Animal Collective’s career has lasted so long now that it’s getting harder to remember a time when they were actually a difficult band. Sure, they’re still plenty weird, but something like “Peacebone” or “Brother Sport” just isn’t as demanding as “Infant Dressing Gown” or “Two Sails on a Sound.” The band has evolved to become interesting in new ways that aren’t as challenging but somehow still as rewarding. And this was my unspoken gripe against Merriweather Post Pavilion: the album was too easy, too digestible to be consistently rewarding. Animal Collective, and Avey Tare in particular, is at his best when he makes serious demands on his listeners. With that in mind, it’s easy to see that Tare’s first solo album, Down There, is a conscious attempt to reclaim some of that magical weirdness that dominated Animal Collective’s early years.
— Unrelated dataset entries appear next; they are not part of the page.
(* ===== verification/Fair.v ===== *)
(** The weighted fair selection of one credential ([internal/scheduler/fair.go]) over the
    scheduling ledger.  The closure passed to [WithLock] is one atomic transformer of the
    ledger; its stages are separate definitions, composed in [selectCredential]. *)
From S2P Require Import Prelude GoStrings Config Credential Ledger.

Local Open Scope Z_scope.

(** * Weights and candidates *)

Record weightedCredential := mkWeighted { wc_meta : CredentialMeta; wc_weight : Z }.

Definition wid (c : weightedCredential) : Z := meta_ID (wc_meta c).

Definition zeroWeighted : weightedCredential := mkWeighted (mkMeta 0 0 0 0 None ∅) 0.

(** [effectiveWeight] of [inspect.go]: the product of the two configured weights. *)
Definition effectiveWeight (groupManual credentialManual : option Z) : Z :=
  let groupWeight := ConfiguredWeight groupManual in
  let credentialWeight := ConfiguredWeight credentialManual in
  if (groupWeight <=? 0) || (credentialWeight <=? 0) then 0
  else i64 (groupWeight * credentialWeight).

(** * The stages of [selectCredential] *)

Definition isEligible (d : SchedulingLedger) (c : weightedCredential) : bool :=
  memberMatches (Members d !! wid c) (meta_GroupID (wc_meta c)) (meta_IdentityGeneration (wc_meta c)).

Definition eligibleCandidates (d : SchedulingLedger) (cs : list weightedCredential)
  : list weightedCredential := filter (fun c => isEligible d c = true) cs.

(** The leading progress among the admitted candidates, the watermark when there is none. *)
Definition baselineStep (d : SchedulingLedger) (acc : SchedulingProgress * bool) (c : weightedCredential)
  : SchedulingProgress * bool :=
  match Members d !! wid c with
  | Some m =>
      if negb (mem_Pending m)
         && (negb acc.2 || match progressCompare (mem_Progress m) acc.1 with Gt => true | _ => false end)
      then (mem_Progress m, true) else acc
  | None => acc
  end.

Definition baselineOf (d : SchedulingLedger) (eligible : list weightedCredential) : SchedulingProgress :=
  (fold_left (baselineStep d) eligible (Watermark d, false)).1.

(** Admission needs a group that is not suspended and a snapshot no older than the
    ledger's group facts; [rev] is the iterator's snapshot revision, [None] without one. *)
Definition mayAdmit (d : SchedulingLedger) (rev : option Z) (m : SchedulingMember) : bool :=
  mem_Pending m && (negb (GroupsKnown d) || mget false (LGroups d) (mem_GroupID m))
  && match rev with Some r => GroupRevision d <=? r | None => false end.

Definition admitStep (rev : option Z) (baseline : SchedulingProgress) (d : SchedulingLedger)
    (c : weightedCredential) : SchedulingLedger :=
  match Members d !! wid c with
  | Some m => if mayAdmit d rev m then setMembers (<[wid c := Admit baseline m]> (Members d)) d else d
  | None => d
  end.

Definition admitAll (rev : option Z) (baseline : SchedulingProgress) (d : SchedulingLedger)
    (eligible : list weightedCredential) : SchedulingLedger :=
  fold_left (admitStep rev baseline) eligible d.

Definition less (d : SchedulingLedger) (l r : weightedCredential) : bool :=
  match Members d !! wid l, Members d !! wid r with
  | Some a, Some b =>
      match progressCompare (mem_Progress a) (mem_Progress b) with
      | Lt => true
      | Gt => false
      | Eq => if negb (mem_LastSelected a =? mem_LastSelected b)
              then mem_LastSelected a <? mem_LastSelected b
              else mem_ID a <? mem_ID b
      end
  | _, _ => false
  end.

Definition leastCandidate (d : SchedulingLedger) (cs : list weightedCredential) : weightedCredential :=
  match cs with
  | [] => zeroWeighted
  | c0 :: rest => fold_left (fun first c => if less d c first then c else first) rest c0
  end.

Definition preferredCandidate (eligible : list weightedCredential) (preferred : Z)
  : option weightedCredential := List.find (fun c => wid c =? preferred) eligible.

(** The best candidate other than [first]; the zero value's identifier is 0. *)
Definition alternativeTo (d : SchedulingLedger) (eligible : list weightedCredential)
    (first : weightedCredential) : weightedCredential :=
  fold_left (fun alt c =>
    if negb (wid c =? wid first) && ((wid alt =? 0) || less d c alt) then c else alt)
    eligible zeroWeighted.

Definition consecutiveLimit (first alt : weightedCredential) : Z :=
  99 + Z.quot (wc_weight first + wc_weight alt - 1) (wc_weight alt).

Definition limitConsecutive (d : SchedulingLedger) (eligible : list weightedCredential)
    (first : weightedCredential) (preferredFound : bool) : weightedCredential :=
  if negb preferredFound && (LastMember d =? wid first) && (1 <? length eligible)%nat
     && (100 <=? Consecutive d)
  then let alt := alternativeTo d eligible first in
       if consecutiveLimit first alt <=? Consecutive d then alt else first
  else first.

(** [99+state.MaxWeight*state.MaxWeight]. *)
Definition consecutiveCap : Z := 99 + MaxWeight * MaxWeight.

(** The bookkeeping of the chosen member; on overflow nothing is charged. *)
Definition charge (d : SchedulingLedger) (first : weightedCredential)
  : SchedulingLedger * option CredentialMeta :=
  match Members d !! wid first with
  | None => (d, None)
  | Some m =>
      let '(next, ok) := Advance (mem_Progress m) (u64 (wc_weight first)) in
      if negb ok then (d, None)
      else
        let seq := u64 (Sequence d + 1) in
        let members := <[wid first := memSetSelected next seq m]> (Members d) in
        let water := match progressCompare next (Watermark d) with Gt => next | _ => Watermark d end in
        let '(last, consecutive) :=
          if negb (LastMember d =? mem_ID m) then (mem_ID m, 1)
          else if Consecutive d <? consecutiveCap then (LastMember d, Consecutive d + 1)
          else (LastMember d, Consecutive d) in
        (mkLedger members (ModelCursors d) (LGroups d) (GroupPriorities d) (GroupRevision d)
           (GroupsKnown d) true water seq last consecutive, Some (wc_meta first))
  end.

(** The candidate the ledger settles on, after admission. *)
Definition pickCandidate (d : SchedulingLedger) (eligible : list weightedCredential) (preferred : Z)
  : weightedCredential :=
  let '(first, found) :=
    match preferredCandidate eligible preferred with
    | Some c => (c, true)
    | None => (leastCandidate d eligible, false)
    end in
  limitConsecutive d eligible first found.

Definition selectCredential (d : SchedulingLedger) (rev : option Z)
    (candidates : list weightedCredential) (preferred : Z) : SchedulingLedger * option CredentialMeta :=
  let eligible := eligibleCandidates d candidates in
  let baseline := baselineOf d eligible in
  if (length eligible =? 0)%nat || (Sequence d =? maxUint64) then (d, None)
  else
    let d1 := admitAll rev baseline d eligible in
    charge d1 (pickCandidate d1 eligible preferred).

(** * The ledger invariant *)

Record ledger_ok (d : SchedulingLedger) : Prop := {
  ok_id : forall id m, Members d !! id = Some m -> mem_ID m = id /\ is_u64 id /\ id <> 0;
  ok_progress : forall id m, Members d !! id = Some m -> progress_wf (mem_Progress m);
  ok_watermark : progress_wf (Watermark d);
  ok_below : forall id m, Members d !! id = Some m -> pval (mem_Progress m) <= pval (Watermark d);
  ok_sequence : is_u64 (Sequence d);
  ok_selected : forall id m, Members d !! id = Some m -> 0 <= mem_LastSelected m <= Sequence d;
  ok_last : LastMember d <> 0 -> is_Some (Members d !! LastMember d);
  ok_consecutive : 0 <= Consecutive d <= consecutiveCap
}.

(** The candidates of one request: distinct, non-zero 64-bit identifiers, positive weights
    that fit the product of two manual weights. *)
Record candidates_ok (cs : list weightedCredential) : Prop := {
  cs_nodup : NoDup (wid <$> cs);
  cs_id : forall c, c ∈ cs -> is_u64 (wid c) /\ wid c <> 0;
  cs_weight : forall c, c ∈ cs -> 1 <= wc_weight c <= MaxWeight * MaxWeight
}.

(** * Selection order as one number *)

Definition memberOf (d : SchedulingLedger) (c : weightedCredential) : SchedulingMember :=
  default (mkMember 0 0 0 zeroProgress 0 false false 0) (Members d !! wid c).

(** The 128-bit coordinate of a candidate's member. *)
Definition cval (d : SchedulingLedger) (c : weightedCredential) : Z := pval (mem_Progress (memberOf d c)).

(** Progress first, then the last allocation, then the identifier. *)
Definition rank (d : SchedulingLedger) (c : weightedCredential) : Z :=
  (cval d c * two64 + mem_LastSelected (memberOf d c)) * two64 + wid c.

Lemma eligible_member d c :
  isEligible d c = true -> Members d !! wid c = Some (memberOf d c).
Proof.
  unfold isEligible, memberOf. destruct (Members d !! wid c); [done|]. done.
Qed.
In that sense, then, Down There is a success. The album is filled with swampy songs treading dark, murky water. Everything from Tare’s voice to the processed beats sound wet, dripping with condensation and cloaked in heat fog. Even the catchiest songs eschew structure in favor of a kind of viscous fluidity. The best songs seem to just pour out of your speakers. While all of that is certainly true, the most surprising thing about Down There is how much Tare can no longer sustain the weirdness. This is a man who has perfected his ability to write a memorable vocal melody to accompany an exotic beat. In other words, he can’t help but write great songs that expand the acceptable boundaries of pop music. At its best, like on “3 Umbrellas” and “Heads Hammock” and “Lucky 1,” Tare can successfully combine his poppy melodies with his abstract instrumentation. Where it falls short, though, is when Tare seems lost in the song, unable to craft a melody that can guide him out of the gnarly swamp he has made for himself. Both “Laughing Hieroglyphic” and “Ghost Books” meander in search of a purpose. Even still, “Laughing” has a couple of moments of surprisingly soulful blues-like phrasing.
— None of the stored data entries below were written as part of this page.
(** The arithmetic of the limiter: a member that is still the least after [c] consecutive
    allocations has not reached the limit. *)
Lemma limit_not_reached wf wa c :
  1 <= wf <= MaxWeight * MaxWeight -> 1 <= wa <= MaxWeight * MaxWeight ->
  c * stepOf wf <= stepOf wa -> c < 99 + Z.quot (wf + wa - 1) wa.
Proof.
  unfold MaxWeight. intros Hf Ha Hc. rewrite Z.quot_div_nonneg by lia.
  set (q := (wf + wa - 1) / wa). set (sf := stepOf wf) in *. set (sa := stepOf wa) in *.
  assert (wf <= q * wa) as Hq.
  { subst q. pose proof (Z.div_mod (wf + wa - 1) wa ltac:(lia)).
    pose proof (Z.mod_pos_bound (wf + wa - 1) wa ltac:(lia)). nia. }
  assert (two64 - wf < sf * wf) as Hsf.
  { subst sf. unfold stepOf. pose proof (Z.div_mod two64 wf ltac:(lia)).
    pose proof (Z.mod_pos_bound two64 wf ltac:(lia)). nia. }
  assert (sa * wa <= two64) as Hsa.
  { subst sa. unfold stepOf. pose proof (Z.mul_div_le two64 wa ltac:(lia)). lia. }
  assert (0 <= q) by (subst q; apply Z.div_pos; lia).
  assert (0 < sf) as Hsf0 by (subst sf; unfold stepOf; apply Z.div_str_pos; unfold two64; lia).
  destruct (Z.lt_ge_cases c (99 + q)) as [|Hge]; [done|exfalso].
  assert ((99 + q) * sf <= sa) as H1 by nia.
  assert ((99 * wa + wf) * sf <= sa * wa) as H2 by nia.
  assert ((99 * wa + wf) * (sf * wf) <= two64 * wf) as H3 by nia.
  assert ((99 * wa + wf) * (two64 - wf) < two64 * wf) as H4 by nia.
  unfold two64 in *. nia.
Qed.

Lemma steady_eligible d cs : steady d cs -> eligibleCandidates d cs = cs.
Proof.
  intros Hst. apply filter_all_in. intros c Hc. by apply (st_settled d cs Hst).
Qed.

Lemma steady_admitted d rev cs : steady d cs -> admitted d rev cs = d.
Proof.
  intros Hst. unfold admitted. rewrite steady_eligible, admitAll_members by done.
  transitivity (setMembers (Members d) d); [|by destruct d]. f_equal.
  apply map_eq. intros i. rewrite map_lookup_imap. destruct (Members d !! i) as [m|] eqn:E; [|done].
  cbn. f_equal. destruct (decide _) as [Hi|]; [|done].
  apply list_elem_of_fmap in Hi as (c & -> & Hc). destruct (st_settled d cs Hst c Hc) as [_ Hp].
  unfold memberOf in Hp. rewrite E in Hp. cbn in Hp. unfold admitMember, mayAdmit. by rewrite Hp.
Qed.

(** In the steady state the least candidate is picked: the limiter does not fire. *)
Lemma steady_pick d cs : steady d cs -> cs <> [] -> pickCandidate d cs 0 = leastCandidate d cs.
Proof.
  intros Hst Hne. destruct Hst as [Hok Hcs Hset Hstride Hrun].
  assert (pool_ok d cs) as Hpool.
  { split; [done..| |done]. apply Forall_forall. intros c Hc. apply Hset, Hc. }
  assert (preferredCandidate cs 0 = None) as Hnone.
  { apply preferredCandidate_None. intros c Hc. by apply (cs_id _ Hcs). }
  destruct (leastCandidate_spec d cs) as [Hin Hle]; [apply Hpool..|].
  unfold pickCandidate. rewrite Hnone. unfold limitConsecutive. set (f := leastCandidate d cs) in *.
  destruct (_ && _) eqn:E; [|done]. zb. destruct (_ <=? Consecutive d) eqn:El; [exfalso; zb|done].
  match goal with H : (1 <? _)%nat = true |- _ => apply Nat.ltb_lt in H; rename H into Hlen end.
  destruct (alternativeTo_spec d cs f) as (Ha & Hne' & _); [done..|].
  set (a := alternativeTo d cs f) in *. unfold consecutiveLimit in El.
  match goal with H : LastMember d = _ |- _ => pose proof (Hrun f a Hin Ha H Hne') as Hr end.
  assert (cval d f <= cval d a) as Hfa.
  { specialize (Hle a Ha). unfold rank in Hle.
    pose proof (eligible_member d f (proj1 (Hset f Hin))) as Hmf.
    pose proof (eligible_member d a (proj1 (Hset a Ha))) as Hma.
    pose proof (ok_selected d Hok _ _ Hmf). pose proof (ok_selected d Hok _ _ Hma).
    pose proof (ok_sequence d Hok). pose proof (cs_id _ Hcs f Hin) as [? _].
    pose proof (cs_id _ Hcs a Ha) as [? _]. unfold_ints. lia. }
  pose proof (limit_not_reached (wc_weight f) (wc_weight a) (Consecutive d)
    (cs_weight _ Hcs f Hin) (cs_weight _ Hcs a Ha) ltac:(lia)). lia.
Qed.

(** Room for [n] more allocations in both counters. *)
Definition headroom (d : SchedulingLedger) (n : nat) : Prop :=
  Sequence d + Z.of_nat n <= maxUint64 /\ pval (Watermark d) + Z.of_nat n * two64 < two64 * two64.

Lemma served_cons c i ids : served c (i :: ids) = (if decide (i = wid c) then 1 else 0) + served c ids.
Proof. unfold served. rewrite filter_cons. destruct (decide _); cbn [length]; lia. Qed.

Lemma rank_le_cval d cs a b :
  steady d cs -> a ∈ cs -> b ∈ cs -> rank d a <= rank d b -> cval d a <= cval d b.
Proof.
  intros [Hok Hcs Hset _ _] Ha Hb Hle. unfold rank in Hle.
  pose proof (ok_selected d Hok _ _ (eligible_member d a (proj1 (Hset a Ha)))).
  pose proof (ok_selected d Hok _ _ (eligible_member d b (proj1 (Hset b Hb)))).
  pose proof (ok_sequence d Hok). pose proof (cs_id _ Hcs a Ha) as [? _].
  pose proof (cs_id _ Hcs b Hb) as [? _]. unfold_ints. lia.
Qed.

(** One steady step: the least candidate is served and the state stays steady. *)
Lemma steady_step d rev cs n :
  steady d cs -> cs <> [] -> headroom d (S n) ->
  exists c d', c ∈ cs /\ selectCredential d rev cs 0 = (d', Some (wc_meta c)) /\ steady d' cs
    /\ headroom d' n
    /\ forall x, x ∈ cs -> cval d' x = cval d x + (if decide (wid c = wid x) then stepOf (wc_weight x) else 0).
Proof.
  intros Hst Hne [Hs Hw]. pose proof Hst as [Hok Hcs Hset Hstride Hrun].
  destruct (selectCredential_unfold d rev cs 0) as [Hpool Hsel]; [done..|by rewrite steady_eligible|lia|].
  rewrite steady_admitted, steady_eligible in Hsel by done. rewrite steady_pick in Hsel by done.
  destruct (leastCandidate_spec d cs) as [Hin Hle]; [done| |done|].
  { apply Forall_forall. intros c Hc. by apply Hset. }
  set (c := leastCandidate d cs) in *.
  pose proof (charge_spec d c Hok (proj1 (Hset c Hin)) (cs_weight _ Hcs c Hin) ltac:(lia)) as HC.
  rewrite Hsel. destruct (charge d c) as [d' sel]. destruct HC as [Hok' HC].
  pose proof (stepOf_bounds (wc_weight c) (proj1 (cs_weight _ Hcs c Hin))) as Hstep.
  pose proof (ok_below d Hok _ _ (eligible_member d c (proj1 (Hset c Hin)))) as Hbelow.
  fold (cval d c) in Hbelow. destruct sel as [m|]; [|destruct HC as [_ HC]; unfold two64 in *; lia].
  destruct HC as (-> & _ & Hcv & _ & Hother & Helig & Hpend & Hseq & Hlast & Hwater & Hcons).
  assert (forall x, x ∈ cs -> cval d' x = cval d x + (if decide (wid c = wid x) then stepOf (wc_weight x) else 0)) as Hval.
  { intros x Hx. destruct (decide (wid c = wid x)) as [E|E].
    - rewrite <- (wid_inj cs c x (cs_nodup _ Hcs)) by done. done.
    - unfold cval, memberOf. rewrite Hother by done. lia. }
  assert (forall x, x ∈ cs -> cval d c <= cval d x) as Hmin.
  { intros x Hx. apply (rank_le_cval d cs); auto. }
  assert (forall x, x ∈ cs -> 0 <= stepOf (wc_weight x)) as Hpos.
  { intros x Hx. pose proof (cs_weight _ Hcs x Hx). pose proof (stepOf_bounds (wc_weight x)). lia. }
  exists c, d'. split; [done|]. split; [done|]. split; [|split; [|done]].
  - split; [done..| | |].
    + intros x Hx. destruct (Hset x Hx) as [He Hp]. split; [by rewrite Helig|by rewrite Hpend].
    + intros a b Ha Hb. rewrite !Hval by done. specialize (Hstride a b Ha Hb).
      pose proof (Hmin b Hb). pose proof (Hpos a Ha). pose proof (Hpos b Hb).
      destruct (decide (wid c = wid a)) as [E|E]; [|destruct (decide _); lia].
      rewrite <- (wid_inj cs c a (cs_nodup _ Hcs)) in * by done. destruct (decide _); lia.
    + intros f a Hf Ha Hlf Hna. rewrite Hlast in Hlf. rewrite !Hval by done.
      rewrite <- (wid_inj cs c f (cs_nodup _ Hcs)) in * by done.
      rewrite (decide_False (P := wid c = wid a)), (decide_True (P := wid c = wid c)) by congruence.
      rewrite Hcons.
      pose proof (Hstride a c Ha Hin). pose proof (Hpos c Hin).
      destruct (Z.eqb_spec (LastMember d) (wid c)) as [El|]; [|lia].
      pose proof (Hrun c a Hin Ha El Hna). pose proof (ok_consecutive d Hok).
      assert (Z.min consecutiveCap (Consecutive d + 1) * stepOf (wc_weight c)
              <= (Consecutive d + 1) * stepOf (wc_weight c)) by (apply Z.mul_le_mono_nonneg_r; lia).
      lia.
  - split; lia.
Qed.

(** A whole run from a steady state. *)
Lemma steady_run d rev cs n :
  steady d cs -> cs <> [] -> headroom d n ->
  let '(d', ids) := runSelections d rev cs n in
  length ids = n /\ steady d' cs
  /\ forall c, c ∈ cs -> cval d' c = cval d c + served c ids * stepOf (wc_weight c).
Proof.
  revert d. induction n as [|n IH]; intros d Hst Hne Hh; cbn [runSelections].
  { split; [done|]. split; [done|]. intros c _. unfold served. cbn. lia. }
  destruct (steady_step d rev cs n Hst Hne Hh) as (c & d1 & Hc & -> & Hst1 & Hh1 & Hval).
  specialize (IH d1 Hst1 Hne Hh1). destruct (runSelections d1 rev cs n) as [d2 ids].
  destruct IH as (Hlen & Hst2 & Hv). split; [by cbn; rewrite Hlen|]. split; [done|].
  intros x Hx. rewrite served_cons, Hv, Hval by done. fold (wid c).
  destruct (decide (wid c = wid x)); lia.
Qed.

(** Candidates that start level, with no run in progress, are steady. *)
Lemma level_steady d cs :
  ledger_ok d -> candidates_ok cs -> (forall c, c ∈ cs -> settled d c) ->
  (forall a b, a ∈ cs -> b ∈ cs -> cval d a = cval d b) ->
  (forall c, c ∈ cs -> wid c <> LastMember d) -> steady d cs.
Proof.
  intros Hok Hcs Hset Hlevel Hlast. split; [done..| |].
  - intros a b Ha Hb. rewrite (Hlevel a b) by done. pose proof (cs_weight _ Hcs a Ha).
    pose proof (stepOf_bounds (wc_weight a)). lia.
  - intros f a Hf _ Hl. by destruct (Hlast f Hf).
Qed.

(** * Properties *)

(** C2: Weighted fairness.  Take admitted candidates with distinct identifiers, level
    progress and no allocation run in progress.  Then any number of selections that the
    counters have room for all succeed, and the number of times each candidate was served,
    multiplied by its step [2^64/weight], exceeds that of any other candidate by at most
    one step of its own: traffic is shared in proportion to the weights, with a deviation
    of at most one allocation. *)
Theorem fair_weighted_shares d rev cs n :
  ledger_ok d -> candidates_ok cs -> cs <> [] -> (forall c, c ∈ cs -> settled d c) ->
  (forall a b, a ∈ cs -> b ∈ cs -> cval d a = cval d b) ->
  (forall c, c ∈ cs -> wid c <> LastMember d) -> headroom d n ->
  let ids := (runSelections d rev cs n).2 in
  length ids = n
  /\ forall a b, a ∈ cs -> b ∈ cs ->
       served a ids * stepOf (wc_weight a) <= served b ids * stepOf (wc_weight b) + stepOf (wc_weight a).
Proof.
  intros Hok Hcs Hne Hset Hlevel Hlast Hh. cbv zeta.
  pose proof (steady_run d rev cs n (level_steady d cs Hok Hcs Hset Hlevel Hlast) Hne Hh) as Hrun.
  destruct (runSelections d rev cs n) as [d' ids]. destruct Hrun as (Hlen & Hst & Hv).
  split; [done|]. intros a b Ha Hb. cbn [snd].
  pose proof (st_stride d' cs Hst a b Ha Hb) as Hs. rewrite !Hv in Hs by done.
  rewrite (Hlevel a b Ha Hb) in Hs. lia.
Qed.

Lemma in_exCandidates c : c ∈ exCandidates -> c = exCandidate 1 1 \/ c = exCandidate 2 3.
Proof. unfold exCandidates. rewrite !elem_of_cons, elem_of_nil. tauto. Qed.

Lemma fair_weighted_shares_witness :
  (runSelections exLedger None exCandidates 8).2 = [1; 2; 2; 2; 2; 1; 2; 2]
  /\ length (runSelections exLedger None exCandidates 8).2 = 8%nat.
Proof.
  split; [vm_compute; reflexivity|].
  apply (fair_weighted_shares exLedger None exCandidates 8).
  - apply exLedger_ok.
  - apply exCandidates_ok.
  - done.
  - intros c [->| ->]%in_exCandidates; split; vm_compute; reflexivity.
  - intros a b [->| ->]%in_exCandidates [->| ->]%in_exCandidates; vm_compute; reflexivity.
  - intros c [->| ->]%in_exCandidates; vm_compute; discriminate.
  - split; vm_compute; congruence.
Defined.

(** The selection does not depend on the order in which the candidates are listed:
    Go's unspecified map iteration order over the credential buckets changes neither the
    credential chosen nor any part of the ledger. *)
Theorem selection_order_independent d rev cs cs' p :
  ledger_ok d -> candidates_ok cs -> cs ≡ₚ cs' ->
  selectCredential d rev cs p = selectCredential d rev cs' p.
Proof. apply selectCredential_order. Qed.

Lemma selection_order_independent_witness :
  selectCredential exLedger None exCandidates 0 = selectCredential exLedger None (reverse exCandidates) 0.
Proof.
  apply selection_order_independent; [apply exLedger_ok|apply exCandidates_ok|].
  symmetry. apply reverse_Permutation.
Defined.

(** A selection over at least one eligible candidate succeeds while the sequence and
    the watermark have room; the credential returned is one of the candidates, its ledger
    member matches it in group and identity generation, and it is charged exactly one
    step of its weight, every other member keeping the progress admission gave it. *)
Theorem selection_succeeds d rev cs p :
  ledger_ok d -> candidates_ok cs -> eligibleCandidates d cs <> [] -> headroom d 1 ->
  exists c d', c ∈ cs /\ isEligible d c = true
    /\ selectCredential d rev cs p = (d', Some (wc_meta c))
    /\ cval d' c = cval (admitted d rev cs) c + stepOf (wc_weight c)
    /\ (forall id, id <> wid c -> Members d' !! id = Members (admitted d rev cs) !! id)
    /\ Sequence d' = Sequence d + 1 /\ LastMember d' = wid c.
Proof.
  intros Hok Hcs Hne [Hseq Hwater]. destruct (selectCredential_cases d rev cs p) as [[[?|?] _]|H]; [done..|lia|].
  destruct H as (_ & Hs & c & _ & Hc & Hw & Hpool & He & ->).
  apply eligibleCandidates_elem in Hc as [Hc Hel]. destruct (admitted_scalars d rev cs) as (E1 & E2 & _).
  pose proof (charge_spec (admitted d rev cs) c (pool_ledger _ _ Hpool) He Hw) as HC.
  rewrite E1 in HC. specialize (HC Hs). destruct (charge _ _) as [d' sel]. destruct HC as [_ HC].
  pose proof (ok_below _ (pool_ledger _ _ Hpool) _ _ (eligible_member _ _ He)) as Hb. rewrite E2 in Hb.
  fold (cval (admitted d rev cs) c) in Hb. pose proof (stepOf_bounds (wc_weight c) ltac:(lia)).
  destruct sel as [m|]; [|destruct HC as [_ HC]; lia].
  destruct HC as (-> & _ & Hcv & _ & Hother & _ & _ & Hsq & Hlast & _). eauto 10.
Qed.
Just as Panda Bear’s Young Prayer was ostensibly an ode to his father, Down There is a somber album that darkly reflects some difficult times in Tare’s life recently. Between the trials of AC’s success to his sister’s cancer and his slow separation from his wife, Tare has plenty about which to write. To his credit, the album never quite becomes a drag. In the end, the album stays consistently dark enough for form a cohesive statement that sounds like being lost in your own life.